From the entries that follow, reproduce exactly and only the lines from the line with "(** The sum of every other base-64 digit. *)" to the line with "let tmp := a", endpoints included.

===

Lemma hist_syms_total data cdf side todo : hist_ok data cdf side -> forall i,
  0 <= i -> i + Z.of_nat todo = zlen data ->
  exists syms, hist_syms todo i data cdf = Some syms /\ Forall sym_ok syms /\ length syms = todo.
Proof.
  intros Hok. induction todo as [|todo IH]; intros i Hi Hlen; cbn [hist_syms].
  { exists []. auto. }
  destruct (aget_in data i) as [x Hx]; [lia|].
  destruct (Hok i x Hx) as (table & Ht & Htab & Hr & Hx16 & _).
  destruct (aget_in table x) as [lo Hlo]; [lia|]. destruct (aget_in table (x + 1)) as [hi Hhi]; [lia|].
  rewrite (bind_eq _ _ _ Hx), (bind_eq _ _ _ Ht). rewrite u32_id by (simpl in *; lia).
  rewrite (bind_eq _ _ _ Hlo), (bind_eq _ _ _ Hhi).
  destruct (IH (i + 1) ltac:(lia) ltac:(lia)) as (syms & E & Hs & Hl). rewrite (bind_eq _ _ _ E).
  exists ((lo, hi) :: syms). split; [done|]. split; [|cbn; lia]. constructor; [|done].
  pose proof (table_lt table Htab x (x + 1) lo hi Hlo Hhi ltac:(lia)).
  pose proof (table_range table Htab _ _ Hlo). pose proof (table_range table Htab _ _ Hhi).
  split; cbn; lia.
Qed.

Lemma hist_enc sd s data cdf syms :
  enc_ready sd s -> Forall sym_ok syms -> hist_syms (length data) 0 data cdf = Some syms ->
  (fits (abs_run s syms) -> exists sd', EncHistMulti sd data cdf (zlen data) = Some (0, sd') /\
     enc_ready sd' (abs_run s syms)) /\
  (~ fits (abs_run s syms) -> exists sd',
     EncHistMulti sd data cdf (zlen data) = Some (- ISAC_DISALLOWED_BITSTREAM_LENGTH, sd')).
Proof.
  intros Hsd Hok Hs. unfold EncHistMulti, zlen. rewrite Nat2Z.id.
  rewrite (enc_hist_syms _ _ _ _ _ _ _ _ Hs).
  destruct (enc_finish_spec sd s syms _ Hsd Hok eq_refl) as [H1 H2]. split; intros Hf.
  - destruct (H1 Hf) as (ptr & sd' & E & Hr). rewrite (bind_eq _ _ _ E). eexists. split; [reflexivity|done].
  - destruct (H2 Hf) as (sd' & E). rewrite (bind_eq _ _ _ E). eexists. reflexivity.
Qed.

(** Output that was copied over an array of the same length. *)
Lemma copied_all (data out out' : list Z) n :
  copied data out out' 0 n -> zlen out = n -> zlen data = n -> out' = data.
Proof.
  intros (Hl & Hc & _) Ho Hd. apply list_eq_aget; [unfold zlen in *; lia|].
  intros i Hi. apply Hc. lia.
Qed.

===

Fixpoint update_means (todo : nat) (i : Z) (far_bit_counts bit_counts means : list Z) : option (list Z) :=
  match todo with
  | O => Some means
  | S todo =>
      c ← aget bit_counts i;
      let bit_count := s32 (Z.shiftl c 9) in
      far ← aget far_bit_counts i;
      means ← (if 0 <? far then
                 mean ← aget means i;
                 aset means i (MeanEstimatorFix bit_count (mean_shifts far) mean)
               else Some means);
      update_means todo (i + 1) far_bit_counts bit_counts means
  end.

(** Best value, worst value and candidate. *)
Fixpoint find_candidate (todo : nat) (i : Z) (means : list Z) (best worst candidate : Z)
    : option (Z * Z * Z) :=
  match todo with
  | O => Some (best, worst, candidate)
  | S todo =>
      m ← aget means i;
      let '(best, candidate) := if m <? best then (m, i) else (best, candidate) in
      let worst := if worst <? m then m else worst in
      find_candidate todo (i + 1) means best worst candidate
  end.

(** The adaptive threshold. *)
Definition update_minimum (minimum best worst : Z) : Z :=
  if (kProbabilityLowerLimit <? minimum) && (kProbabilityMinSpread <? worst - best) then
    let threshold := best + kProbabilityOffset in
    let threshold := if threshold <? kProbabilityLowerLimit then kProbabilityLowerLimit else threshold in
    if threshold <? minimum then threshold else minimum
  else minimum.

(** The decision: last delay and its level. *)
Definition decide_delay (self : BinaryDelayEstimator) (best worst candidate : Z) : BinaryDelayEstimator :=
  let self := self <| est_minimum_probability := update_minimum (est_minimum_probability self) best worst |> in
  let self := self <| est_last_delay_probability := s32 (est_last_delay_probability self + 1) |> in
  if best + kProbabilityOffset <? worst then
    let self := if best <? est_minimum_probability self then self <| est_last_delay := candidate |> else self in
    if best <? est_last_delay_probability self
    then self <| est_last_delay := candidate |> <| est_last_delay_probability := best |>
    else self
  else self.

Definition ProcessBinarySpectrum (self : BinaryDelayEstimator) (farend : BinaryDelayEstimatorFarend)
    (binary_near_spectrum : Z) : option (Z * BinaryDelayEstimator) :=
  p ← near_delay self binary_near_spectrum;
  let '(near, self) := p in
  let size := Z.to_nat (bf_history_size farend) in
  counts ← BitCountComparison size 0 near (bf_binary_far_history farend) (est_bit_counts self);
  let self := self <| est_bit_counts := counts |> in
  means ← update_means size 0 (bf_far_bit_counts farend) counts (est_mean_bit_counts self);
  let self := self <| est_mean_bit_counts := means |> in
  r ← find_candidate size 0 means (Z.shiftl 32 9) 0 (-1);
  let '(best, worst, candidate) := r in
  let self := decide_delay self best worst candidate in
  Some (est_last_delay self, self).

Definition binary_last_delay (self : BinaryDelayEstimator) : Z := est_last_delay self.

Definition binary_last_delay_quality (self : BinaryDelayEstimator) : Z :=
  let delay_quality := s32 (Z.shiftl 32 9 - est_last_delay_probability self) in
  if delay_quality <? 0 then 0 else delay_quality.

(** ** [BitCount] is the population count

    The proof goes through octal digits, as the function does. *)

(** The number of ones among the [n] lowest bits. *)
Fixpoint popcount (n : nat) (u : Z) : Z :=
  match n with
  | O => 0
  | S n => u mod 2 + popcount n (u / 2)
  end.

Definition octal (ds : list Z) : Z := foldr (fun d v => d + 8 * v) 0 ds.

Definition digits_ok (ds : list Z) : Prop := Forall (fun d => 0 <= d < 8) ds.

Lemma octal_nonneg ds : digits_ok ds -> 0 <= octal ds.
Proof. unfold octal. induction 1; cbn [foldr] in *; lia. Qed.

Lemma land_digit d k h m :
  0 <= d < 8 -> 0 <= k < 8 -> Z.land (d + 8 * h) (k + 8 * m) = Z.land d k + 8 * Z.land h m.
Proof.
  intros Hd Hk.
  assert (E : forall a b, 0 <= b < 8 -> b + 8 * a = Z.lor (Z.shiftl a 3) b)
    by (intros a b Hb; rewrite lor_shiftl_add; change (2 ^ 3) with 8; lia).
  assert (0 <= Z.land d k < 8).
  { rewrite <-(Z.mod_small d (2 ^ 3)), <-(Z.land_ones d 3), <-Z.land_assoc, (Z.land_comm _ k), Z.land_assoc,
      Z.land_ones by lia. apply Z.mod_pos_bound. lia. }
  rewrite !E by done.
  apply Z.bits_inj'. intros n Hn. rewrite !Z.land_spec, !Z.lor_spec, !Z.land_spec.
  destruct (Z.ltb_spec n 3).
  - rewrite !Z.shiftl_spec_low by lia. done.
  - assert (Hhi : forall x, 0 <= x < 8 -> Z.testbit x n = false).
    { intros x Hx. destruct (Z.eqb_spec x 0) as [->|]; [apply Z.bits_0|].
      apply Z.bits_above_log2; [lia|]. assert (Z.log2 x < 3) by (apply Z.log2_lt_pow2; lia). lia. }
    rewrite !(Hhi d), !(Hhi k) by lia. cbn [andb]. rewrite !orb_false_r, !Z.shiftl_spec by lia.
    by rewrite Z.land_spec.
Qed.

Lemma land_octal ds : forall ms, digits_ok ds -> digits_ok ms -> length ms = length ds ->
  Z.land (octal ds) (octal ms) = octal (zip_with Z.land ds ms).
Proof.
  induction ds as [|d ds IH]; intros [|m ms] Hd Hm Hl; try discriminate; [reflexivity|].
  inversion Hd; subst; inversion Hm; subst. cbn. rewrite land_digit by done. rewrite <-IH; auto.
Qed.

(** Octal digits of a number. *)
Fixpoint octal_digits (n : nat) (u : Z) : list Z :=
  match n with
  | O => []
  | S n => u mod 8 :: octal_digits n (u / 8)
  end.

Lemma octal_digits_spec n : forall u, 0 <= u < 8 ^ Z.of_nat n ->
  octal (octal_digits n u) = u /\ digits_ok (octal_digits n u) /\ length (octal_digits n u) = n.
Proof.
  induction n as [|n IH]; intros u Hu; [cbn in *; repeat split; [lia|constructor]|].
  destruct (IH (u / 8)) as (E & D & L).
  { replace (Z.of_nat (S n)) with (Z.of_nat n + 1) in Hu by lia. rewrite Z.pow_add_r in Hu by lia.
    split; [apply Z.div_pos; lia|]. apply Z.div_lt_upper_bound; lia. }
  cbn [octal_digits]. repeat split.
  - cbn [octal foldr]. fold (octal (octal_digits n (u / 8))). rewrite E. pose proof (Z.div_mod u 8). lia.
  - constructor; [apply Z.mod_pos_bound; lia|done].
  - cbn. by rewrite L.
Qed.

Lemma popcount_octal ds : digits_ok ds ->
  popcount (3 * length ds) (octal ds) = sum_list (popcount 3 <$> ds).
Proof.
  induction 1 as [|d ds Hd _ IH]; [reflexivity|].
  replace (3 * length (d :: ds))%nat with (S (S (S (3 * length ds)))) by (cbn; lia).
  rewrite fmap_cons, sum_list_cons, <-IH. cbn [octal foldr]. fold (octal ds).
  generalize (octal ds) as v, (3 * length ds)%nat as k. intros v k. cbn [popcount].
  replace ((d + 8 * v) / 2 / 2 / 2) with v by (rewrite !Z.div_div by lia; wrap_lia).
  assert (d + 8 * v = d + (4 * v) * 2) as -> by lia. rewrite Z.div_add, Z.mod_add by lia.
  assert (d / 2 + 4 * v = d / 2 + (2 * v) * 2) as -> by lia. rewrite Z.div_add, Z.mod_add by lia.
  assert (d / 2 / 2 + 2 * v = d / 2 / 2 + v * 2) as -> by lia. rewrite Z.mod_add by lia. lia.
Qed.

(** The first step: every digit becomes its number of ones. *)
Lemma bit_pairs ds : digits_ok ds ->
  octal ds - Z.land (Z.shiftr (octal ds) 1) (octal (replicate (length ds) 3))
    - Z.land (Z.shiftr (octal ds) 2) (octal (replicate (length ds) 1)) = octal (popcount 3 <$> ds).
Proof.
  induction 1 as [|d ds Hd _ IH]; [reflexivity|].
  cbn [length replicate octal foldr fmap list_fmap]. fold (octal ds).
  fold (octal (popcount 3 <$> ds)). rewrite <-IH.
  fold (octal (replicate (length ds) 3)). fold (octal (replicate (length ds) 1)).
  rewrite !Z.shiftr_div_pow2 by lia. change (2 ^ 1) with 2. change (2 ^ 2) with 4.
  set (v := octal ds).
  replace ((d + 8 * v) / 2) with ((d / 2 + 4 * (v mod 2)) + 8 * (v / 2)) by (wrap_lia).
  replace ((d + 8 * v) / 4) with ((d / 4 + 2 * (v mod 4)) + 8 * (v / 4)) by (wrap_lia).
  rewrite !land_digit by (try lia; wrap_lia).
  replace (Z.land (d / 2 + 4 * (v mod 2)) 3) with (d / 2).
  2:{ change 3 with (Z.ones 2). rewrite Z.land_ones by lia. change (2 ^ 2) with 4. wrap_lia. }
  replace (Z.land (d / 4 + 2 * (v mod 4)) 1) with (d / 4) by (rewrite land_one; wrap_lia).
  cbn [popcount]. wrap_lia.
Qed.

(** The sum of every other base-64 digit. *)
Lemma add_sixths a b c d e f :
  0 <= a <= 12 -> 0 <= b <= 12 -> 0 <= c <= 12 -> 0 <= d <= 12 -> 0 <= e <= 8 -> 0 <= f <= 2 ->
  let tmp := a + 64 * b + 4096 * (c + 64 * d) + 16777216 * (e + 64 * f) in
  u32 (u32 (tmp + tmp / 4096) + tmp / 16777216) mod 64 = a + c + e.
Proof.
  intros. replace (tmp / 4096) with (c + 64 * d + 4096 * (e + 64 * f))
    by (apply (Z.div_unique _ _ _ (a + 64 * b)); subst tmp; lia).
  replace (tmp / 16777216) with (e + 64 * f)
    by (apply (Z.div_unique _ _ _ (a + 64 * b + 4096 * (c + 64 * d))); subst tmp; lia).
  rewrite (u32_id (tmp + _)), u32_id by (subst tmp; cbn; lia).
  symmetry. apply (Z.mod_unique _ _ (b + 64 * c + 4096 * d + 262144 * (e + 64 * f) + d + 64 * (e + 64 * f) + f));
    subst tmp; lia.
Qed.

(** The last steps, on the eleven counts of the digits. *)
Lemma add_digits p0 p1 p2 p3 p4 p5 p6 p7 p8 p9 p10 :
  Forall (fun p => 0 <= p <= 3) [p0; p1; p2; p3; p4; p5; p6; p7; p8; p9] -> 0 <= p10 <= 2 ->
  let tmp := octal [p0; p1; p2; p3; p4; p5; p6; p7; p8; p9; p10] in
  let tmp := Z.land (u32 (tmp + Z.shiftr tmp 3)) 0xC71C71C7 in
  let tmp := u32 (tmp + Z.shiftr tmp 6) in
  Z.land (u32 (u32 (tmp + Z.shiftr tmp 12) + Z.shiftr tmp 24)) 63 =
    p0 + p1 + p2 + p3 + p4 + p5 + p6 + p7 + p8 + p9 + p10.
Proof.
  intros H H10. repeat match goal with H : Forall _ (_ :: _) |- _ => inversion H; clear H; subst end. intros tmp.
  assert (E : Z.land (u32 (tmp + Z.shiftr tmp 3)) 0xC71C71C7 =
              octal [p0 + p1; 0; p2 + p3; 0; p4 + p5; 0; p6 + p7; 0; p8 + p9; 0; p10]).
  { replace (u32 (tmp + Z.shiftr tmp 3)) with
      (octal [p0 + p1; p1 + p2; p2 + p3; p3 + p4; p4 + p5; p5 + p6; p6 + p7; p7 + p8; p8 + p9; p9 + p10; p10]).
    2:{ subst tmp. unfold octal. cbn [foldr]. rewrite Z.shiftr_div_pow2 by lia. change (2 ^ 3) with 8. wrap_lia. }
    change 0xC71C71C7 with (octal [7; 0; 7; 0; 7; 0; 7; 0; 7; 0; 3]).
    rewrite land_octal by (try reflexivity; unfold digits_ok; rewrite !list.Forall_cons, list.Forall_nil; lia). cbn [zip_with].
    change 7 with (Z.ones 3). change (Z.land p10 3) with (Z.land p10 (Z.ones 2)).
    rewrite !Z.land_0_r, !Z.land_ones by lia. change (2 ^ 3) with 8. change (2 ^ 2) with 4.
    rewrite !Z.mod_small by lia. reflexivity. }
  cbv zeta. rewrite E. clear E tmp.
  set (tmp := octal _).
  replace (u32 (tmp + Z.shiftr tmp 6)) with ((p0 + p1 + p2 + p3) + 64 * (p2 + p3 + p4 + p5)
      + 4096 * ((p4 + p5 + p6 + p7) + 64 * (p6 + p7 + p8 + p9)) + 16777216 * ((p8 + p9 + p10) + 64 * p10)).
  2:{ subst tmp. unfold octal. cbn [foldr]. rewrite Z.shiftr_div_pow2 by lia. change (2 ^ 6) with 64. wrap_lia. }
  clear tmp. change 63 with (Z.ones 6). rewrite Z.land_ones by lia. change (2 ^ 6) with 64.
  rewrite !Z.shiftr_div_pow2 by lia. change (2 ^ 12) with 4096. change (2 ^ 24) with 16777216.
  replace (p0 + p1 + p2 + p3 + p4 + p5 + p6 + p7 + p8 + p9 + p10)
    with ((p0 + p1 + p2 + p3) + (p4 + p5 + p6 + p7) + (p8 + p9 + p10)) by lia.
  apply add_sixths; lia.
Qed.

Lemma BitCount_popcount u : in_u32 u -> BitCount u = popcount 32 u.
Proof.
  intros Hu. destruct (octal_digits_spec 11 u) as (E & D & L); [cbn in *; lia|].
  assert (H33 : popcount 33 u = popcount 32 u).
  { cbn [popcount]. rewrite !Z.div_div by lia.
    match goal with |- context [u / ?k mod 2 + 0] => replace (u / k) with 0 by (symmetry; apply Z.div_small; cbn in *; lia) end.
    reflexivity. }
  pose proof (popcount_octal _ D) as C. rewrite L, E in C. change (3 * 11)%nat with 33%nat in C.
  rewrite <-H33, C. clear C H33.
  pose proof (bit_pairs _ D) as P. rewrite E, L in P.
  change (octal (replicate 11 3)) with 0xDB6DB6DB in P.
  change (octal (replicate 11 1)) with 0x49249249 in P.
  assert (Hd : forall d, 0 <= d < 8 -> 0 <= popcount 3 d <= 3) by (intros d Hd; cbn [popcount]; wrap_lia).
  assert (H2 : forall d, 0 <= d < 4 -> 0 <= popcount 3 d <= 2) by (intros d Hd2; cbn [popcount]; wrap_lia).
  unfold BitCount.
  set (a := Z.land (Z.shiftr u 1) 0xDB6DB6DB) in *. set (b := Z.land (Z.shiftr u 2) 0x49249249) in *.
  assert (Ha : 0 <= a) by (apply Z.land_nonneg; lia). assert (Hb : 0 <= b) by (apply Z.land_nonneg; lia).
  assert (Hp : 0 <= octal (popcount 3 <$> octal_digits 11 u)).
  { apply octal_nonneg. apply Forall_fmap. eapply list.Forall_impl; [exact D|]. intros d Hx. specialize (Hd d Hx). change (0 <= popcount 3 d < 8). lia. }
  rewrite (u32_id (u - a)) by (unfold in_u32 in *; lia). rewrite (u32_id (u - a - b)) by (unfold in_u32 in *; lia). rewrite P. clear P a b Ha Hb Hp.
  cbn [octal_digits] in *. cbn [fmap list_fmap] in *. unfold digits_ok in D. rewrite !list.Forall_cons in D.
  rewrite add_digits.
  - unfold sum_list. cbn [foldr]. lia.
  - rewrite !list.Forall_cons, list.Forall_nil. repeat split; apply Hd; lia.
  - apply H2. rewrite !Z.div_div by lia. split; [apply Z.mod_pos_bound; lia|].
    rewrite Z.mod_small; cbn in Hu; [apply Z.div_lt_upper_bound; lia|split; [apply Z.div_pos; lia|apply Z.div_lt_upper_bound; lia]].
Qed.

===

Response for this exercise:
(** The sum of every other base-64 digit. *)
Lemma add_sixths a b c d e f :
  0 <= a <= 12 -> 0 <= b <= 12 -> 0 <= c <= 12 -> 0 <= d <= 12 -> 0 <= e <= 8 -> 0 <= f <= 2 ->
  let tmp := a + 64 * b + 4096 * (c + 64 * d) + 16777216 * (e + 64 * f) in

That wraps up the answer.